A police officer who retired after being implicated in the Shana Grice scandal has defended the decision to formally warn the teenager for wasting police time, weeks before she was murdered by her former boyfriend.
Trevor Godfrey told a misconduct panel that he found inconsistencies in Shana Grice’s account of being harassed by Michael Lane and that issuing the warning was the “lenient option”.
19-year-old Grice was murdered in Portslade, near Brighton, East Sussex, in 2016. Lane slit her throat in her bedroom then tried to burn her body.
She had previously reported her ex-boyfriend to officers five times in six months, but was fined £90 for wasting police time.
The case was closed before her pleas for help were properly investigated.
A report commissioned after Grice’s death found that stalking and harassment offences were not being properly investigated by Sussex Police.
Godfrey is one of two police officers who are facing a gross misconduct hearing over their handling of the case.
The former PC, who retired from Sussex Police in 2017 after 29 years, is accused of failing to adequately investigate.
Asked about his decision to issue a formal warning, he said it was the “lenient option” as she initially failed to disclose she had been in a relationship with Lane.
Godfrey described this as “a bit of a bombshell”.
The hearing was told Godfrey later informed Grice, during a phone call lasting less than a minute-and-a-half, that her evidence of being harassed by Lane was discredited.
James Berry, presenting the case against Godfrey, accused the former police officer of leaving Grice with the “clear impression” that she was wasting police time and had committed a criminal offence.
Godfrey replied: “Absolutely, she did waste my time.
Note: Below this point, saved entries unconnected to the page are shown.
Fixpoint pick_loop (fuel : nat) (obs ms : list MemRegion) (start : Z) : B Range :=
  match fuel with
  | O => Err NoWindow
  | S fuel' =>
    let? e := or_none (checked_add start WINDOW_SIZE) in
    let? sb := or_none (bump obs e start false) in
    if (sb.2 : bool) then pick_loop fuel' obs ms sb.1 else
    let? hit := fits_any start e ms in
    if (hit : bool) then Ok (mkRange start e) else
    let? next := or_none (next_base start ms) in
    let? a := or_none (align_up next) in
    pick_loop fuel' obs ms a
  end.

Definition pick_window (info : BootInfo) (image_end : Z) : B Range :=
  let? n := sub_p (dtb_end info) (dtb_start info) in
  let dtb := mkMem (dtb_start info) n in
  let? start := or_none (align_up image_end) in
  pick_loop 64 (dtb :: reserved info) (memory info) start.

(** ** The bootinfo page *)

Definition cap_desc (c : Cap.t) : bootinfo.CapDesc :=
  match c with
  | Cap.Empty => bootinfo.mkCapDesc cap_kind.EMPTY 0 0
  | Cap.RootTcb | Cap.Tcb _ => bootinfo.mkCapDesc cap_kind.TCB 0 0
  | Cap.AddrSpace _ => bootinfo.mkCapDesc cap_kind.ADDR_SPACE 0 0
  | Cap.Console => bootinfo.mkCapDesc cap_kind.CONSOLE 0 0
  | Cap.Untyped base size _ => bootinfo.mkCapDesc cap_kind.UNTYPED base size
  | Cap.Frame _ _ => bootinfo.mkCapDesc cap_kind.FRAME 0 0
  | Cap.PageTable _ _ => bootinfo.mkCapDesc cap_kind.PAGE_TABLE 0 0
  | Cap.Endpoint _ => bootinfo.mkCapDesc cap_kind.ENDPOINT 0 0
  end.

(** The descriptors, three words each, from the physical address [a] on. *)
Fixpoint write_descs (a : Z) (cs : list Cap.t) (w : words) : words :=
  match cs with
  | [] => w
  | c :: cs' =>
    let d := cap_desc c in
    write_descs (a + 24) cs'
      (<[a + 16 := bootinfo.size d]> (<[a + 8 := bootinfo.base d]> (<[a := bootinfo.kind d]> w)))
  end.

Definition write_bootinfo (frame_pa : Z) (cn : CNode) (w : words) : B words :=
  let? _ := add_p frame_pa KERNEL_VA_OFFSET in
  let hdr := bootinfo.mkHeader bootinfo.VERSION GRANULE (Z.of_nat (length (filled cn))) in
  Ok (write_descs (frame_pa + 24) (filled cn)
        (<[frame_pa + 16 := bootinfo.cap_count hdr]> (<[frame_pa + 8 := bootinfo.frame_size hdr]>
           (<[frame_pa := bootinfo.version hdr]> w)))).

(** ** The sequence *)

Record VerifiedRootTask := mkRT {
  rt_image : list Z;
  rt_base : Z;
  rt_entry : Z;
  rt_segments : list LoadSeg
}.

Definition phys (m : MemRegion) : PhysRegion := mkRegion (m_base m) (m_size m).

(** Runs a stateful operation inside the boot sequence. *)
Definition run {S E A} (f : E -> boot_fail) (m : M S E A) (s : S) : B (A * S) :=
  let '(r, s') := m s in let? a := map_err f r in Ok (a, s').

(** Kernel, device tree and window first, then the firmware's regions. *)
Definition boot_reserved (info : BootInfo) (image win : Range) : B (list PhysRegion) :=
  let? k := sub_p (end_ image) (start image) in
  let? d := sub_p (dtb_end info) (dtb_start info) in
  let? n := sub_p (end_ win) (start win) in
  Ok ([mkRegion (start image) k; mkRegion (dtb_start info) d; mkRegion (start win) n] ++
      (phys <$> reserved info)).

(** The tasks at the handoff: the root TCB in its address space. *)
Definition boot_tasks (root_tcb : Z) (t : Tcb) (user_root : Z) : tstate :=
  handoff root_tcb (install_user_ttbr0 user_root
    (mkTstate {[root_tcb := t]} ∅ (mkSched 0 0 0) 0 0)).

Definition boot (info : BootInfo) (image : Range) (rt : VerifiedRootTask) (root_tcb : Z) (p0 : Pool)
    (w0 : words) : B kstate :=
  let? _ := check_memory_map info in
  let? win := pick_window info (end_ image) in
  let? wm := run WindowMap (map_kernel_window win) p0 in
  let? fa := map_err FrameAllocFailed (fa_new win) in
  let? bi := run BootinfoFrame fa_alloc (fa, w0) in
  if 4 <? Z.of_nat (length (rt_segments rt)) then Err TooManySegments else
  let? sp := run SpawnFailed (spawn_root (rt_image rt) (rt_base rt) (rt_entry rt) (rt_segments rt) bi.1) bi.2 in
  let user_root := sp.1.2 in
  let? rsv := boot_reserved info image win in
  let? cn := map_err CapFailed (bootstrap (phys <$> memory info) rsv user_root) in
  let? w := write_bootinfo bi.1 cn sp.2.2 in
  Ok (mkK cn (boot_tasks root_tcb sp.1.1 user_root) wm.2 w []).
End defs.

(** ** Theory *)

Section theory.
Context `{Platform, PoolVa, !PoolVaOk}.

Lemma align_up_Some v a : 0 <= v -> align_up v = Some a -> v <= a /\ a mod GRANULE = 0.
Proof.
  intros Hv E. unfold align_up in E. pose proof granule_bounds. pose proof page_shift_bounds. pose proof granule_pow2 as Hg.
  destruct (checked_add v (GRANULE - 1)) as [y|] eqn:Ey; [|done]. apply checked_add_Some in Ey as [-> Hy].
  simpl in E. rewrite Hg, land_not64_pow2 in E by (rewrite ?Hg in *; unfold is_u64; lia).
  injection E as <-. rewrite <- Hg. fold (round_up GRANULE v). destruct (round_up_spec GRANULE v); [lia|]. split; [lia|done].
Qed.

(** An obstacle apart from [start, end). *)
Definition clear_of (lo hi : Z) (m : MemRegion) : Prop := m_base m + m_size m <= lo \/ hi <= m_base m.

Lemma bump_spec obs e start b s' b' :
  0 <= start -> start mod GRANULE = 0 -> Forall (fun m => 0 <= m_base m /\ 0 <= m_size m) obs ->
  bump obs e start b = Some (s', b') ->
  start <= s' /\ s' mod GRANULE = 0 /\ (b = true -> b' = true) /\
  (b' = false -> s' = start /\ Forall (clear_of start e) obs).
Proof.
  intros Hs Hm Hobs. revert start b Hs Hm. induction Hobs as [|r obs [Hr1 Hr2] Hobs IH]; intros start b Hs Hm E.
  { simpl in E. simplify_eq. split_and!; [lia|done|done|]. intros ->. split; [done|constructor]. }
  simpl in E. destruct (checked_add (m_base r) (m_size r)) as [re|] eqn:Ee; [|done].
  apply checked_add_Some in Ee as [-> _]. simpl in E. destruct (_ && _) eqn:Eh.
  - destruct (align_up (m_base r + m_size r)) as [a|] eqn:Ea; [|done]. simpl in E.
    apply align_up_Some in Ea as [Ha1 Ha2]; [|lia].
    apply IH in E as (I1 & I2 & I3 & I4); [|lia|by destruct (Z.max_spec start a) as [[_ ->]|[_ ->]]].
    specialize (I3 eq_refl). subst b'. split_and!; [lia|done|done|done].
  - apply IH in E as (I1 & I2 & I3 & I4); [|done|done]. split_and!; [done|done|done|].
    intros Hb. destruct (I4 Hb) as [-> Hc]. split; [done|]. constructor; [|done].
    rewrite andb_false_iff, !Z.ltb_ge in Eh. unfold clear_of. tauto.
Qed.

Lemma fits_any_spec start e ms :
  Forall region_ok ms -> exists b, fits_any start e ms = Ok b /\
    (b = true -> Exists (fun m => m_base m <= start /\ e <= m_base m + m_size m) ms).
Proof.
  intros Hms. induction Hms as [|m ms (H1' & H2' & H3') Hms (b & IH & Hb)]; [by exists false|]. simpl.
  destruct (Z.leb_spec (m_base m) start); simpl.
  - rewrite add_p_ok by lia. simpl. destruct (Z.leb_spec e (m_base m + m_size m)).
    + exists true. split; [done|]. intros _. by left.
    + exists b. split; [done|]. intros E. right. auto.
  - exists b. split; [done|]. intros E. right. auto.
Qed.

Lemma next_base_Some start ms b : next_base start ms = Some b -> start < b.
Proof.
  revert b. induction ms as [|m ms IH]; intros b; simpl; [done|].
  destruct (Z.ltb_spec start (m_base m)); [|apply IH]. fold (next_base start ms).
  destruct (next_base start ms) as [b'|]; intros [= <-]; [specialize (IH b' eq_refl)|]; lia.
Qed.

(** What the boot window is: a granule-aligned 2 MiB inside one memory region,
    above [lo] and apart from every obstacle. *)
Record good_window (lo : Z) (obs ms : list MemRegion) (w : Range) : Prop := {
  gw_lo : lo <= start w;
  gw_aligned : start w mod GRANULE = 0;
  gw_size : end_ w = start w + WINDOW_SIZE;
  gw_memory : Exists (fun m => m_base m <= start w /\ end_ w <= m_base m + m_size m) ms;
  gw_clear : Forall (clear_of (start w) (end_ w)) obs
}.

Lemma pick_loop_spec fuel obs ms lo s :
  Forall (fun m => 0 <= m_base m /\ 0 <= m_size m) obs -> Forall region_ok ms ->
  0 <= lo -> lo <= s -> s mod GRANULE = 0 ->
  match pick_loop fuel obs ms s with
  | Ok w => good_window lo obs ms w
  | Err e => e = NoWindow
  | _ => False
  end.
Proof.
  intros Hobs Hms Hlo. revert s. induction fuel as [|fuel IH]; intros s Hs Hm; [done|]. cbn [pick_loop].
  destruct (checked_add s WINDOW_SIZE) as [e|] eqn:Ee; [|done]. apply checked_add_Some in Ee as [-> _]. simpl.
  destruct (bump obs (s + WINDOW_SIZE) s false) as [[s' b]|] eqn:Eb; [|done]. simpl.
  apply bump_spec in Eb as (B1 & B2 & _ & B3); [|lia|done|done].
  destruct b; [apply IH; [lia|done]|]. destruct (B3 eq_refl) as [-> Hc].
  destruct (fits_any_spec s (s + WINDOW_SIZE) ms Hms) as (b & -> & Hb). simpl. destruct b; [by split; auto|].
  destruct (next_base s ms) as [nb|] eqn:En; [|done]. apply next_base_Some in En. simpl.
  destruct (align_up nb) as [a|] eqn:Ea; [|done]. simpl. apply align_up_Some in Ea as [? ?]; [|lia].
  apply IH; [lia|done].
Qed.

Lemma pick_window_spec info image_end :
  Forall region_ok (memory info) -> Forall region_ok (reserved info) ->
  0 <= dtb_start info -> dtb_start info <= dtb_end info -> 0 <= image_end ->
  match pick_window info image_end with
  | Ok w => good_window image_end (mkMem (dtb_start info) (dtb_end info - dtb_start info) :: reserved info) (memory info) w
  | Err e => e = NoWindow
  | _ => False
  end.
Proof.
  intros Hm Hr Hd1 Hd2 Hi. unfold pick_window. rewrite sub_p_ok by done. cbn [rbind].
  destruct (align_up image_end) as [s|] eqn:Es; [|done]. cbn [or_none ok_or rbind]. apply align_up_Some in Es as [? ?]; [|done].
  apply pick_loop_spec; [|done|done|done|done]. constructor; [simpl; lia|].
  eapply list.Forall_impl; [done|]. intros m (? & ? & ?). lia.
Qed.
I arrested someone (Lane) as a result of her evidence on a false allegation.
“She had committed a criminal offence – I don’t get what you’re trying to get at here.”
Asked by his own counsel Michael Aldred about the case, Godfrey added: “I took the lenient view that a warning was sufficient.
He said his colleague took the decision to issue the teenager with a £90 fine.
“His decision, which I don’t disagree with, was that she should not be able to get away with making false statements.”
Godfrey told the hearing how his only involvement with the 19-year-old was when police were called in March 2016 after Lane pulled her hair and tried to grab her mobile phone.
No further action was taken against Lane, but Grice was issued with a £90 fixed penalty notice for failing to disclose she had been in a relationship with the older man, and for “having caused wasteful employment of police by making a false report”.
A judge later said police “jumped to conclusions” and “stereotyped” Grice for not thinking a woman in a relationship could not also be abused by that partner.
Her family – who were present at the misconduct hearing – said the murder could have been prevented if officers had taken their daughter’s complaints seriously. Lane was subsequently jailed for a minimum of 25 years.
The hearing, which eventually got under way on Monday afternoon after an application from Godfrey’s legal team to remove some of the allegations were dismissed by the misconduct panel, is due to resume on Tuesday.
Police officers can lose access to their pensions if misconduct allegations are proven.